Read Time Out of Mind Page 3


  “Kel? You mean our friend in common, Kel, the rigger?”

  “Yes.”

  “Yeah, why?”

  “He still owns the complex Venture’s in, right? Didn’t he move out of his apartment and in with Mal?”

  “Yeah. He’s actually partners with Derrick in Venture and—oooh!” She was already whipping out her phone. “I’m tracking ya.” She punched something in, his phone buzzing seconds later.

  Doyle immediately called Kel. After Doyle identified himself, Kel warmed up immediately. They hadn’t been best friends or anything, but they’d known each other well enough.

  Tilly made grabby hands gestures at Doyle’s phone. “Hold on a sec.” Doyle handed it over.

  “Hey, buddy, it’s Tilly. How’s Mal doing? … Great! Listen, Doyle’s here with me right now. I’m the guilty party who gave up your number to him. Just wanted you to know I vouch for him. … Yep! Here he is.” She handed the phone back to him.

  “So if Tilly’s involved,” Kel said, “it must be good. What’s up?”

  “Is your apartment available to rent, by any chance?”

  “The one behind the club?”

  “Yes. And is it move-in ready?”

  “Sure, it’s vacant, and it’s furnished. Two bedrooms, two baths. Nothing fancy, but functional. How long you need it for?”

  “Well, it’s a long story, but I won’t know for sure until later tonight. But possibly two months. I need to line it up now, though. I can call you in the morning your time to confirm it. Name your price.”

  Kel laughed. “For you, gratis.”

  “No, seriously. It’s for a client.” He gave the briefest of details. “I need privacy for them, and you’ll have to sign a non-disclosure agreement about it, too.”

  “Well, if that’s the case, you tell me what you want to pay. I won’t turn down easy money. It’s just sitting there right now because I store all my gear in the warehouse area.”

  After a quick negotiation, they agreed on the price and Doyle confirmed they’d finalize the payment in the morning. Just as he ended the call, their waitress returned to take their orders.

  Once they were alone again, Tilly smiled. “Sounds like you’ll have the best of both worlds for the next couple of months. Walking distance to Venture.”

  “Maybe. If the guy agrees to work with me.”

  “Portnoy’s Oyster is famous over in Europe, too,” Landry offered. “I remember taking a trip over to Paris a few years ago and they were in concert there.”

  Tilly smacked his arm. “Shh!”

  Landry glanced around and dropped his voice. “Sorry, love. My apologies. I should be more discreet.”

  “Gee, ya think?” She turned back to Doyle and not-so nonchalantly steered the conversation in a hard-right turn. “Hear from Kathy lately?”

  “She sent me a Christmas card. You see her?”

  “No. She hasn’t been around.”

  He scratched at the back of his neck. He talked to her a couple of times a year. They were even friends on Facebook. Their divorce, while personally painful to him, had been amicable.

  She’d just had a baby with her new husband.

  Totally vanilla.

  Unfortunately, that wasn’t him—vanilla, that was.
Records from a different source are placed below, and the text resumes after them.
(* ===== verification/DecodeTree.v ===== *)
(** * Decoding a tree of repeating groups

    What the decoder makes of a message with nested repeating groups: the message
    object shows the tree that was written.  A tree is a list of nodes, a field or a
    group with its entries; [node_fields] lists the fields in wire order.  The
    decoder's run is followed on the [Ownership] of a message object. *)
From S2P Require Import Prelude Base StdAlgo BitTable SortSearch IntFormat Scan FixTags Wire RawPassThrough Message NormalizedDictionary ParsedMessage Decoder DecoderProofs.
Open Scope Z_scope.

(** ** Trees *)

Inductive Node :=
  | NField (tag : Z) (value : list Z)
  | NGroup (tag : Z) (entries : list (list Node)).

Definition node_tag (x : Node) : Z := match x with NField t _ => t | NGroup t _ => t end.

(** The count a group is announced with. *)
Definition count_text (entries : list (list Node)) : list Z := FormatInt64 (Z.of_nat (length entries)).

(** The fields of a node in wire order, and the one that stands for it. *)
Fixpoint node_fields (x : Node) : list (Z * list Z) :=
  match x with
  | NField t v => [(t, v)]
  | NGroup t entries => (t, count_text entries) :: concat (map (fun e => concat (map node_fields e)) entries)
  end.
Definition tree_fields (nodes : list Node) : list (Z * list Z) := concat (map node_fields nodes).

Definition own_field (x : Node) : Z * list Z := match x with NField t v => (t, v) | NGroup t entries => (t, count_text entries) end.

Definition node_groups (nodes : list Node) : list (Z * list (list Node)) := omap (fun x => match x with NGroup t es => Some (t, es) | NField _ _ => None end) nodes.

(** ** Trees the decoder can tell apart

    [stops g t]: the tag [t] ends an entry of the group [g].  [closes x t]: it ends
    every group that is open at the end of [x]. *)

Section Conform.
Context (dict : NormalizedDictionaryView) (d : Z).
(** [FrameEncodeTemplate::EncodeToBuffer] with fragments. *)
Definition TemplateEncodeToBuffer (tmpl : FrameEncodeTemplate) (message : MessageView) (options : EncodeOptions) (extras : EncodedOutboundExtrasView)
    : Result (list Z) :=
  let msg_type := bytes (msg_type message) in
  let delimiter := NormalizeDelimiter (eo_delimiter options) in
  if mismatch msg_type (ft_msg_type tmpl) then Error (status.InvalidArgument "message type does not match compiled frame template")
  else if negb (delimiter =? ft_delimiter tmpl) then Error (status.InvalidArgument "delimiter does not match compiled frame template")
  else if mismatch (eo_begin_string options) (ft_begin_string tmpl) then Error (status.InvalidArgument "BeginString does not match compiled frame template")
  else if mismatch (eo_sender_comp_id options) (ft_sender_comp_id tmpl) then Error (status.InvalidArgument "SenderCompID does not match compiled frame template")
  else if mismatch (eo_target_comp_id options) (ft_target_comp_id tmpl) then Error (status.InvalidArgument "TargetCompID does not match compiled frame template")
  else if mismatch (eo_default_appl_ver_id options) (ft_default_appl_ver_id tmpl)
  then Error (status.InvalidArgument "DefaultApplVerID does not match compiled frame template")
  else
    let t := AppendTracked has_sse2 (ft_begin_prefix tmpl) (MkTracked [] 0) in
    let body_length_offset := length (t_out t) in
    let t := AppendTrackedChar delimiter (AppendTracked has_sse2 (repeat 48 kBodyLengthPlaceholderWidth) t) in
    let body_start := length (t_out t) in
    let t := template_header tmpl options delimiter t in
    let t := tracked_when (negb (text_empty (header_fragment extras))) (AppendTracked has_sse2 (header_fragment extras)) t in
    let t := EncodeScopeTemplate has_sse2 message (ft_body_scope tmpl) delimiter true t in
    let t := tracked_when (negb (text_empty (body_fragment extras))) (AppendTracked has_sse2 (body_fragment extras)) t in
    let body_length := u32 (Z.of_nat (length (t_out t) - body_start)) in
    if (kBodyLengthPlaceholderWidth <? length (FormatUint32 body_length))%nat then Error kLengthExceeds
    else
      let t := ReplaceUnsignedPlaceholder has_sse2 body_length_offset kBodyLengthPlaceholderWidth body_length t in
      let checksum := t_checksum t mod 256 in
      Value (t_out t ++ kCheckSumPrefix ++ checksum_digits checksum ++ [delimiter]).
(* ===== verification/EncoderProofs.v ===== *)
(** * The encoder: theorems

    What both encoders write: the frame around the fields of the message in the
    order of the dictionary rules.  The templates write the same bytes as generic
    encoding, with the checksum they keep as they go. *)
From S2P Require Import Prelude Base StdAlgo SortSearch IntFormat Scan FixTags Wire RawPassThrough Message Frame NormalizedDictionary Decoder Encoder.
Open Scope Z_scope.

(** ** Views by induction *)

Lemma view_ind (P : MessageView -> Prop) :
  (forall t fields groups, Forall (fun g => Forall P (snd g)) groups -> P (MkMessageView t fields groups)) -> forall v, P v.
Proof.
  intros Hstep. fix IH 1. intros [t fields groups]. apply Hstep. induction groups as [|[tag entries] groups IHg]; [constructor|].
  constructor; [|exact IHg]. cbn. induction entries as [|e entries IHe]; [constructor|]. constructor; [apply IH|exact IHe].
Qed.

(** ** What encoding writes, as a list of fields *)

Section Fields.
Context `{FloatFormat}.

Definition view_text (f : FieldView) : option (list Z) :=
  if f_type f =? kFieldInt then Some (FormatInt64 (f_int_value f))
  else if f_type f =? kFieldChar then Some [f_char_value f]
  else if f_type f =? kFieldFloat then to_chars_double (f_float_value f)
  else if f_type f =? kFieldBoolean then Some (if f_bool_value f then [89] else [78])
  else Some (bytes (f_string_value f)).

Definition emit (f : FieldView) : list (Z * list Z) := match view_text f with Some v => [(f_tag f, v)] | None => [] end.

Definition count_field (tag : Z) (entries : list MessageView) : Z * list Z := (tag, FormatInt64 (Z.of_nat (length entries))).

Definition swept (groups : list (Z * list MessageView)) (skip : bool) (fields : list FieldView) : list (Z * list Z) :=
  concat (map (fun f => if sweep_skips groups skip (f_tag f) then [] else emit f) fields).

Fixpoint plain_fields (view : MessageView) (skip : bool) : list (Z * list Z) :=
  let 'MkMessageView _ fields groups := view in
  swept groups skip fields ++ concat (map (fun '(tag, entries) => count_field tag entries :: concat (map (fun e => plain_fields e false) entries)) groups).

Fixpoint rule_fields (dict : NormalizedDictionaryView) (rules : list FieldRuleRecord) (view : MessageView) (skip : bool) : list (Z * list Z) :=
  let 'MkMessageView _ fields groups := view in
  let parts :=
    map (fun '(tag, entries) =>
      (tag, count_field tag entries ::
            match find_group dict tag with
            | Some g => concat (map (fun e => rule_fields dict (group_field_rules dict g) e false) entries)
            | None => concat (map (fun e => plain_fields e false) entries)
            end)) groups in
  concat (map (fun r =>
    let tag := fr_tag r in
    if ShouldSkipField tag || (skip && IsTemplateManagedHeaderField tag) then []
    else match find_by_tag tag parts with
         | Some part => part
         | None => match List.find (fun f => f_tag f =? tag) fields with Some f => emit f | None => [] end
         end) rules) ++
  concat (map (fun f => if sweep_skips groups skip (f_tag f) || in_rules rules (f_tag f) then [] else emit f) fields) ++
  concat (map (fun '(tag, part) => if in_rules rules tag then [] else part) parts).

(** ** Lemmas: appending *)

Lemma append_field_render out tag value d : AppendField out tag value d = out ++ render [(tag, value)] d.
Proof. unfold AppendField, render. cbn. unfold field_bytes. by rewrite app_nil_r. Qed.

Lemma encode_field_render out f d : EncodeFieldValue out f d = out ++ render (emit f) d.
Proof.
  unfold EncodeFieldValue, emit, view_text, AppendIntField, AppendBoolField, AppendDoubleField.
  repeat match goal with |- context [if ?b then _ else _] => destruct b end; try apply append_field_render.
  destruct (to_chars_double _); [apply append_field_render|by rewrite app_nil_r].
Qed.

(** A fold of steps that each append something appends all of it. *)
Lemma fold_appends {A} (step : list Z -> A -> list Z) (what : A -> list (Z * list Z)) d l : (forall x out, x ∈ l -> step out x = out ++ render (what x) d) ->
  forall out, fold_left step l out = out ++ render (concat (map what l)) d.
Proof.
  induction l as [|x l IH]; intros Hs out; cbn [fold_left map concat]; [by rewrite app_nil_r|]. rewrite Hs by left. rewrite IH by (intros y o Hy; apply Hs; by right).
  by rewrite render_app, <- app_assoc.
Qed.

Lemma fold_left_map' {A B C} (f : A -> B -> A) (g : C -> B) l : forall a, fold_left f (map g l) a = fold_left (fun a c => f a (g c)) l a.
Proof. induction l as [|c l IH]; intros a; cbn; [done|apply IH]. Qed.

Lemma render_nil d : render [] d = [].
Proof. done. Qed.

Lemma encode_group_render body what tag entries d : (forall e out, e ∈ entries -> body e out = out ++ render (what e) d) ->
  forall out, EncodeGroupData body tag entries d out = out ++ render (count_field tag entries :: concat (map what entries)) d.
Proof.
  intros Hb out. unfold EncodeGroupData. rewrite (fold_appends _ what d) by done. unfold AppendIntField. rewrite append_field_render, <- app_assoc, <- render_app. done.
Qed.

Lemma encode_body_render view d : forall skip out, EncodeMessageBody view d skip out = out ++ render (plain_fields view skip) d.
Proof.
  induction view as [t fields groups IH] using view_ind. intros skip out. cbn [EncodeMessageBody plain_fields].
  rewrite (fold_appends _ (fun f => if sweep_skips groups skip (f_tag f) then [] else emit f) d).
  2: { intros f o _. destruct (sweep_skips _ _ _); [by rewrite app_nil_r|apply encode_field_render]. }
  rewrite (fold_appends _ (fun '(tag, entries) => count_field tag entries :: concat (map (fun e => plain_fields e false) entries)) d).
  2: { intros [tag entries] o Hin. rewrite Forall_forall in IH. specialize (IH _ Hin). cbn in IH. rewrite Forall_forall in IH.
       apply encode_group_render. intros e o' He. by apply IH. }
  by rewrite render_app, <- app_assoc.
Qed.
  Yet, here he was, alone.

  It didn’t help that he hadn’t wanted kids.

  Add to that he’d finally come out to her as bi, even though he’d had zero intentions of becoming poly or cheating on her, and it’d been the trifecta leading to “Gee, let’s talk amicable separation of assets because I don’t really think this is going to work out after all,” on her part. He hadn’t blamed her, but it still stung. He might be a trained professional, but even he wasn’t immune to feeling abandonment issues.

  Cris arrived then, sliding into the booth next to Doyle after greeting Tilly, Landry, and the sleeping baby with kisses. “Doyle.” They shook. “Long time, no see.”

  “Glad Ross didn’t get a chance to make good on some of his threats,” Doyle teased.

  Cris laughed. “You and me both.”

  * * * *

  “You have got to be shitting me.” Malcolm Levi Maynard, lead vocalist, guitar player, and award-winning, multi-platinum songwriter for the band Portnoy’s Oyster, stood at the heavily tinted window. It looked out on a very tiny area the size of a closet, which was ringed with tall, thick bushes. Technically, he could see sunlight during the day, but it wasn’t exactly a view.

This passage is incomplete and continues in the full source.